The Battle of Borneo was a successful campaign by Japanese Imperial forces for control of Borneo island and concentrated mainly on the subjugation of the Raj of Sarawak, Brunei, North Borneo, and the western part of Kalimantan that was part of the Dutch East Indies. The Japanese main unit for this mission was the 35th Infantry Brigade led by Major General Kiyotake Kawaguchi.

Background

In 1941, Borneo was divided between the Dutch East Indies and British protectorates (North Borneo, Sarawak and Brunei) and crown colonies (Labuan).

The so-called "White Rajahs", the Brooke family, had ruled Sarawak, on the northwest of Borneo, for almost a century, first as Rajahs under the Sultanate of Brunei (a by then tiny but once powerful state entirely enclosed within the borders of Sarawak), and from 1888 as a protectorate of the British Empire. The northeast of the island comprised North Borneo, since 1882 another British protectorate under the British North Borneo Company. Offshore lay the small British crown colony of Labuan.

The rest of the island—collectively known as Kalimantan—was under Dutch control. The Netherlands were invaded by Nazi Germany in 1940. However, Free Dutch forces—mainly the Royal Netherlands Navy and the 85,000-strong Royal Netherlands East Indies Army (KNIL, including a small air service)—fought on, spread throughout the Dutch East Indies, and by December 1941 under an embryonic and somewhat chaotic joint Allied command which became the short-lived American-British-Dutch-Australian Command (ABDACOM).
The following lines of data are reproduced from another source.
Lemma min_max_middle (l1 l2 : list R) (x : R) :
  nth (List.length l1) (min_max (l1 ++ x :: l2)) 0
  = match pd.list_min (l1 ++ l2), pd.list_max (l1 ++ l2) with
    | Some a, Some b => spread_norm (Rmin x a) (Rmax x b) x
    | _, _ => 0
    end.
Proof.
  rewrite (min_max_nth _ _ _ _ (list_min_insert l1 l2 x) (list_max_insert l1 l2 x))
    by (rewrite length_app; simpl; lia).
  rewrite nth_middle.
  destruct (pd.list_min (l1 ++ l2)) as [a|] eqn:Ea.
  - destruct (list_max_min_some _ _ Ea) as (b & Eb). now rewrite Eb.
  - apply list_min_None in Ea. rewrite Ea. simpl.
    unfold spread_norm. destruct (Rlt_dec 0 (x - x)); [lra | reflexivity].
Qed.

(** Raising one entry of a column never lowers the normalised value of
    that entry. *)
Lemma min_max_update_mono (l : list R) (i : nat) (v : R) :
  nth i l 0 <= v ->
  nth i (min_max l) 0 <= nth i (min_max (set_nth i v l)) 0.
Proof.
  intros Hv. destruct (Nat.lt_ge_cases i (List.length l)) as [Hi|Hi].
  - destruct (set_nth_split i v 0 l Hi) as (l1 & l2 & Hl & Hlen & Hset).
    rewrite Hset. rewrite Hl at 1. rewrite <- Hlen, !min_max_middle.
    destruct (pd.list_min (l1 ++ l2)) as [a|] eqn:Ea; [|lra].
    destruct (pd.list_max (l1 ++ l2)) as [b|] eqn:Eb; [|lra].
    apply spread_norm_mono; [eapply list_min_le_max; eassumption|].
    now rewrite Hlen.
  - rewrite set_nth_out by assumption. lra.
Qed.

(** ** Changing one raw value of the table *)

Lemma getitem_set_cell_same (df : DataFrame) (c : string) (i : nat) (v : cell) :
  getitem (set_cell df c i v) c = option_map (set_nth i v) (getitem df c).
Proof.
  unfold getitem, set_cell; simpl.
  induction (columns df) as [|[k s] l IH]; simpl; [reflexivity|].
  destruct (String.eqb c k) eqn:E; simpl; rewrite E; [reflexivity | exact IH].
Qed.

Lemma getitem_set_cell_other (df : DataFrame) (c c' : string) (i : nat) (v : cell) :
  c' <> c -> getitem (set_cell df c i v) c' = getitem df c'.
Proof.
  intros Hne. unfold getitem, set_cell; simpl.
  induction (columns df) as [|[k s] l IH]; simpl; [reflexivity|].
  destruct (String.eqb c k) eqn:E; simpl.
  - apply String.eqb_eq in E; subst k.
    destruct (String.eqb_spec c' c); [contradiction | exact IH].
  - destruct (String.eqb c' k); [reflexivity | exact IH].
Qed.

Lemma has_column_set_cell (df : DataFrame) (c c' : string) (i : nat) (v : cell) :
  has_column (set_cell df c i v) c' = has_column df c'.
Proof.
  unfold has_column, set_cell; simpl.
  induction (columns df) as [|[k s] l IH]; simpl; [reflexivity|].
  rewrite IH. now destruct (String.eqb c k).
Qed.

Lemma set_cell_add_column (df : DataFrame) (a c : string) (s : Series)
    (i : nat) (v : cell) :
  c <> a ->
  set_cell (add_column df a s) c i v = add_column (set_cell df c i v) a s.
Proof.
  intros Hne. unfold set_cell, add_column; simpl. f_equal.
  rewrite map_app. simpl.
  destruct (String.eqb_spec c a); [contradiction | reflexivity].
Qed.

Lemma resolve_set_cell (df : DataFrame) (a c : string) (i : nat) (v : cell) :
  c <> a ->
  resolve (set_cell df c i v) a
  = option_map (fun d => set_cell d c i v) (resolve df a).
Proof.
  intros Hne. unfold resolve. rewrite has_column_set_cell.
  destruct (has_column df a); [reflexivity|].
  change (geometry (set_cell df c i v)) with (geometry df).
  destruct (geometry df); simpl; [|reflexivity].
  now rewrite set_cell_add_column.
Qed.

Lemma getitem_add_column_new (df : DataFrame) (a : string) (s : Series) :
  has_column df a = false -> getitem (add_column df a s) a = Some s.
Proof.
  unfold has_column, getitem, add_column; simpl.
  induction (columns df) as [|[k x] l IH]; simpl.
  - now rewrite String.eqb_refl.
  - destruct (String.eqb a k); simpl; [discriminate | exact IH].
Qed.

Lemma resolve_area_nonneg (df df1 : DataFrame) (a : string) (area : Series) (y : R) :
  area_nonneg df a -> resolve df a = Some df1 -> getitem df1 a = Some area ->
  In (Some y) area -> 0 <= y.
Proof.
  intros [Hcol Hgeo]. unfold resolve.
  destruct (has_column df a) eqn:Ha.
  - intros H; injection H as <-. eauto.
  - destruct (geometry df) as [gdf|] eqn:Hg; [|discriminate].
    intros H; injection H as <-.
    rewrite getitem_add_column_new by assumption.
    intros H; injection H as <-. unfold of_values. rewrite map_map.
    intros Hin. apply in_map_iff in Hin as (g & Hy & Hin).
    injection Hy as <-. apply div_nonneg; [eauto | lra].
Qed.

Lemma resolve_getitem (df df1 : DataFrame) (a c : string) (s : Series) :
  resolve df a = Some df1 -> getitem df c = Some s -> getitem df1 c = Some s.
Proof.
  unfold resolve. destruct (has_column df a).
  - intros H; injection H as <-. auto.
  - destruct (geometry df); [|discriminate].
    intros H Hc; injection H as <-.
    rewrite getitem_add_column; [assumption|].
    apply has_column_getitem. congruence.
Qed.

Lemma resolve_nrows (df df1 : DataFrame) (a : string) :
  resolve df a = Some df1 -> nrows df1 = nrows df.
Proof.
  unfold resolve. destruct (has_column df a).
  - intros H; injection H as <-. reflexivity.
  - destruct (geometry df); [|discriminate].
    intros H; injection H as <-. reflexivity.
Qed.

(** ** What a scoring call returns *)

Lemma calculate_risk_scores_run (self : RiskMap) (df : DataFrame)
    (p a : string) (b w h v : option string) :
  zip_code_data self = Some df ->
  snd (calculate_risk_scores self p a b w h v) =
    match resolve df a with
    | None => inl (area_unresolved df a)
    | Some df1 =>
        match getitem df1 p with
        | None => inl (KeyError p)
        | Some population =>
            match getitem df1 a with
            | None => inl (KeyError a)
            | Some area =>
                score_rows (risk_weights self) df1 (density population area)
                  b w h v
            end
        end
    end.
Proof.
  intros H.
  unfold calculate_risk_scores, calculate_population_density, resolve,
    area_unresolved.
  rewrite H.
  destruct (has_column df a); simpl.
  - destruct (getitem df p); [|reflexivity].
    destruct (getitem df a); [|reflexivity].
    rewrite H. fold (density s s0).
    now destruct (score_rows _ _ _ _ _ _ _).
  - destruct (geometry df); [|now destruct (to_crs_error df)].
    destruct (getitem _ p); [|reflexivity].
    destruct (getitem _ a); [|reflexivity].
    simpl. fold (density s s0).
    now destruct (score_rows _ _ _ _ _ _ _).
Qed.

(** Scoring never fails once the density is there: one row per row of the
    table, scored by the weighted sum of the normalised columns and binned
    by [cut]. *)
Lemma score_rows_spec (weights : dict) (df : DataFrame) (pop_density : list R)
    (b w h v : option string) :
  exists res,
    score_rows weights df pop_density b w h v = inr res /\
    List.length res = nrows df /\
    forall i, (i < nrows df)%nat ->
      exists r,
        nth_error res i = Some r /\
        row r = i /\
        risk_score r =
          composite weights (min_max pop_density) (factor_norm df b)
            (factor_norm df w) (health_norm df h) (factor_norm df v) i /\
        risk_category r = cut (risk_score r) bins labels.
Proof.
  unfold score_rows, factor_norm, health_norm.
  destruct (factor df b) as [fb|], (factor df w) as [fw|],
           (factor df h) as [fh|], (factor df v) as [fv|];
    repeat (rewrite normalize_min_max || (progress (cbv beta iota delta [ebind])));
    (eexists; split; [reflexivity|];
     split; [now rewrite length_map, length_seq|];
     intros i Hi; eexists; split;
     [ rewrite nth_error_map, nth_error_seq;
       apply Nat.ltb_lt in Hi; rewrite Hi; reflexivity
     | cbn [risk_score risk_category row Nat.add option_map];
       unfold composite, bins, labels; repeat split ]).
Qed.

(** ** Factor columns under a change of one raw value *)

Lemma factor_set_cell_other (df : DataFrame) (c : string) (i : nat) (x : cell)
    (o : option string) :
  o <> Some c -> factor (set_cell df c i x) o = factor df o.
Proof.
  intros Hne. destruct o as [c'|]; [|reflexivity]. unfold factor.
  rewrite has_column_set_cell, getitem_set_cell_other by congruence.
  reflexivity.
Qed.

Lemma factor_set_cell_same (df : DataFrame) (c : string) (i : nat) (x : R) :
  factor (set_cell df c i (Some x)) (Some c)
  = option_map (set_nth i x) (factor df (Some c)).
Proof.
  unfold factor. rewrite has_column_set_cell, getitem_set_cell_same.
  destruct (negb (String.eqb c "") && has_column df c); [|reflexivity].
  destruct (getitem df c) as [s|]; [|reflexivity]. simpl.
  unfold pd.fillna. now rewrite set_nth_map.
Qed.

Lemma factor_nth (df : DataFrame) (c : string) (i : nat) (x : R) (f : list R) :
  cell_at df c i = Some (Some x) -> factor df (Some c) = Some f ->
  nth i f 0 = x /\ (i < List.length f)%nat.
Proof.
  unfold cell_at, factor.
  destruct (negb (String.eqb c "") && has_column df c); [|discriminate].
  destruct (getitem df c) as [s|]; [|discriminate]. simpl.
  intros Hi Hf; injection Hf as <-. split.
  - apply nth_error_nth with (d := 0). unfold pd.fillna.
    rewrite nth_error_map. unfold cell in Hi. now rewrite Hi.
  - rewrite fillna_length. apply nth_error_Some. congruence.
Qed.


Lemma factor_norm_same (df : DataFrame) (c : string) (i : nat) (x : cell)
    (o : option string) :
  o <> Some c -> factor_norm (set_cell df c i x) o = factor_norm df o.
Proof.
  intros H. unfold factor_norm. now rewrite factor_set_cell_other.
Qed.


(** Raising the raw healthcare capacity never raises the healthcare term. *)
Lemma health_norm_anti (df : DataFrame) (c : string) (i : nat) (x x' : R) :
  cell_at df c i = Some (Some x) -> x <= x' ->
  nth i (health_norm (set_cell df c i (Some x')) (Some c)) 0
  <= nth i (health_norm df (Some c)) 0.
Proof.
  intros Hc Hx. unfold health_norm. rewrite factor_set_cell_same.
  destruct (factor df (Some c)) as [f|] eqn:Ef; simpl; [|apply Rle_refl].
  destruct (factor_nth _ _ _ _ _ Hc Ef) as [Hn Hi].
  rewrite !(nth_map_lt (fun y => 1 - y) _ 0 0)
    by (now rewrite min_max_length, ?set_nth_length).
  pose proof (min_max_update_mono f i x') as Hm.
  rewrite Hn in Hm. specialize (Hm Hx). lra.
Qed.

(** ** The density column under a change of one population *)



Lemma density_nth (pop area : Series) (i : nat) :
  nth i (density pop area) 0 = cell_density (nth i pop None) (nth i area None).
Proof.
  unfold density, pd.fillna.
  revert area i; induction pop as [|x pop IH]; intros [|y area] [|i]; simpl;
    try reflexivity.
  - now destruct x.
  - now destruct (nth i pop None).
  - apply IH.
Qed.

Lemma truediv_finite (x y : R) :
  y <> 0 -> in_float_range (x / y) -> truediv (Some x) (Some y) = Finite (x / y).
Proof.
  intros H Hr. unfold truediv, in_float_range in *.
  destruct (Req_dec_T y 0); [contradiction|].
  destruct (Rle_dec float_overflow (Rabs (x / y))); [lra | reflexivity].
Qed.

Lemma truediv_overflow (x y : R) :
  y <> 0 -> ~ in_float_range (x / y) -> truediv (Some x) (Some y) = Infinite.
Proof.
  intros H Hr. unfold truediv, in_float_range in *.
  destruct (Req_dec_T y 0); [contradiction|].
  destruct (Rle_dec float_overflow (Rabs (x / y))); [reflexivity | lra].
Qed.




Lemma get_nonneg (d : dict) (key : string) : nonneg_weights d -> 0 <= get d key.
Proof.
  unfold get, nonneg_weights. induction 1 as [|[k v] l Hv Hl IH]; simpl.
  - lra.
  - destruct (String.eqb key k); [exact Hv | exact IH].
Qed.

Lemma init_nonneg_weights (d : option DataFrame) (w : option dict) :
  (forall x, w = Some x -> nonneg_weights x) ->
  nonneg_weights (risk_weights (init d w)).
Proof.
  intros Hw.
  assert (Hdef : nonneg_weights default_weights)
    by (unfold default_weights; repeat constructor; simpl; lra).
  assert (Hscale : forall x, nonneg_weights x ->
            nonneg_weights (if Rlt_dec 0 (sum (values x))
                            then map (fun kv => (fst kv, snd kv / sum (values x))) x
                            else x)).
  { intros x Hx. destruct (Rlt_dec 0 (sum (values x))) as [Hpos|]; [|assumption].
    unfold nonneg_weights in *. rewrite Forall_map.
    eapply Forall_impl; [|exact Hx]. simpl. intros kv Hkv.
    now apply div_nonneg. }
  unfold init, risk_weights.
  destruct w as [[|kv x]|]; try (apply Hscale; assumption).
  apply Hscale. now apply Hw.
Qed.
The Tripartite Pact—between the three Axis powers of Germany, Japan and Italy—guaranteed mutual support, and this paid off for Japan in July 1941 when French weakness in the wake of the fall of France to Germany allowed Japan to occupy French Indo-China (now modern Vietnam, Laos and Cambodia). This blocked a supply route for the Kuomintang, against whom Japan had been fighting since 1937, the Second Sino-Japanese War. It also gave Imperial Japan a seaboard facing Sarawak and North Borneo across the China Sea. In December 1941, Japan attacked US possessions in Hawaii and the Philippines, declaring war on the US and finally precipitating Germany's official declaration of war on America, according to the Pact.

With its rich petroleum exploitation capacity, for instance at Tarakan, Balikpapan and Banjarmasin, Borneo was a prime target for Japan, and a very poorly guarded one. Chronically short of natural resources, Japan needed an assured supply of fuel to achieve its long-term goal of becoming the major power in the Pacific. Borneo also stood on the main sea routes between Java, Sumatra, Malaya and Celebes. Control of these routes were vital to securing the territory.

Order of Battle

Allied

Defence in Sarawak and North Borneo
The main objectives were the oilfields at Miri in Sarawak region and Seria in Brunei. The oil was refined at Lutong near Miri. Despite rich oil supplies, the Sarawak region had no air or sea forces to defend it. Only in late 1940 did Air Chief Marshal Sir Robert Brooke-Popham order the 2nd Battalion, 15th Punjab Regiment, a heavy 152 mm (6 in) gun battery from the Hong Kong-Singapore Royal Artillery, and a detachment of the 35th Fortress Company (Royal Engineers) to be positioned at Kuching. They numbered about 1,050 men. In addition, the Brooke White Rajah government also organised the Sarawak Rangers. This force consisted of 1,515 men who were primarily Iban and Dayak tribesmen. Altogether these forces were commanded by British Lieutenant Colonel C.M. Lane and was known as "SARFOR" (Sarawak Force).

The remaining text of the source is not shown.